- Directions for this task
The full listing below must be printed exactly, word for word.

- Records for the task
(** The registers as the hardware has them: every clock counts, compares the values of the
    clock before, and takes the write at its edge. *)
Record regs := mkRegs { r_mtime : Z; r_cmp : Z; r_irq : bool }.
Definition power_on : regs := mkRegs 0 (2 ^ 64 - 1) false.
Definition clock (w : option (Reg * Z)) (s : regs) : regs :=
  let mt := u64 (r_mtime s + 1) in
  let irq := r_cmp s <=? r_mtime s in
  match w with
  | None => mkRegs mt (r_cmp s) irq
  | Some (MtimeLo, v) => mkRegs (Z.lor (Z.ldiff (r_mtime s) LO) v) (r_cmp s) irq
  | Some (MtimeHi, v) => mkRegs (Z.lor (Z.shiftl v 32) (Z.land mt LO)) (r_cmp s) irq
  | Some (MtimecmpLo, v) => mkRegs mt (Z.lor (Z.ldiff (r_cmp s) LO) v) irq
  | Some (MtimecmpHi, v) => mkRegs mt (Z.lor (Z.land (r_cmp s) LO) (Z.shiftl v 32)) irq
  end.

(** Writes, each with the cycle it is made in, in order. *)
Definition writes : Type := list (Z * (Reg * Z)).
Fixpoint in_order (from : Z) (ws : writes) : Prop :=
  match ws with [] => True | (c, (_, v)) :: ws => from <= c /\ is_u32 v /\ in_order (c + 1) ws end.
Definition written (ws : writes) (t : Timer) : Timer := fold_left (fun t w => write (fst (snd w)) (snd (snd w)) (fst w) t) ws t.
(** The hardware up to a cycle. *)
Definition write_in (ws : writes) (c : Z) : option (Reg * Z) := snd <$> List.find (fun w => fst w =? c) ws.
Fixpoint clocks (n : nat) (ws : writes) : regs :=
  match n with O => power_on | S n => clock (write_in ws (Z.of_nat n)) (clocks n ws) end.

- Answer to the exercise
(** The registers as the hardware has them: every clock counts, compares the values of the
    clock before, and takes the write at its edge. *)
Record regs := mkRegs { r_mtime : Z; r_cmp : Z; r_irq : bool }.
Definition power_on : regs := mkRegs 0 (2 ^ 64 - 1) false.
Definition clock (w : option (Reg * Z)) (s : regs) : regs :=
  let mt := u64 (r_mtime s + 1) in
  let irq := r_cmp s <=? r_mtime s in
  match w with
  | None => mkRegs mt (r_cmp s) irq
  | Some (MtimeLo, v) => mkRegs (Z.lor (Z.ldiff (r_mtime s) LO) v) (r_cmp s) irq
  | Some (MtimeHi, v) => mkRegs (Z.lor (Z.shiftl v 32) (Z.land mt LO)) (r_cmp s) irq
  | Some (MtimecmpLo, v) => mkRegs mt (Z.lor (Z.ldiff (r_cmp s) LO) v) irq
  | Some (MtimecmpHi, v) => mkRegs mt (Z.lor (Z.land (r_cmp s) LO) (Z.shiftl v 32)) irq
  end.

(** Writes, each with the cycle it is made in, in order. *)
Definition writes : Type := list (Z * (Reg * Z)).
Fixpoint in_order (from : Z) (ws : writes) : Prop :=
  match ws with [] => True | (c, (_, v)) :: ws => from <= c /\ is_u32 v /\ in_order (c + 1) ws end.
Definition written (ws : writes) (t : Timer) : Timer := fold_left (fun t w => write (fst (snd w)) (snd (snd w)) (fst w) t) ws t.
(** The hardware up to a cycle. *)
Definition write_in (ws : writes) (c : Z) : option (Reg * Z) := snd <$> List.find (fun w => fst w =? c) ws.
Fixpoint clocks (n : nat) (ws : writes) : regs :=
  match n with O => power_on | S n => clock (write_in ws (Z.of_nat n)) (clocks n ws) end.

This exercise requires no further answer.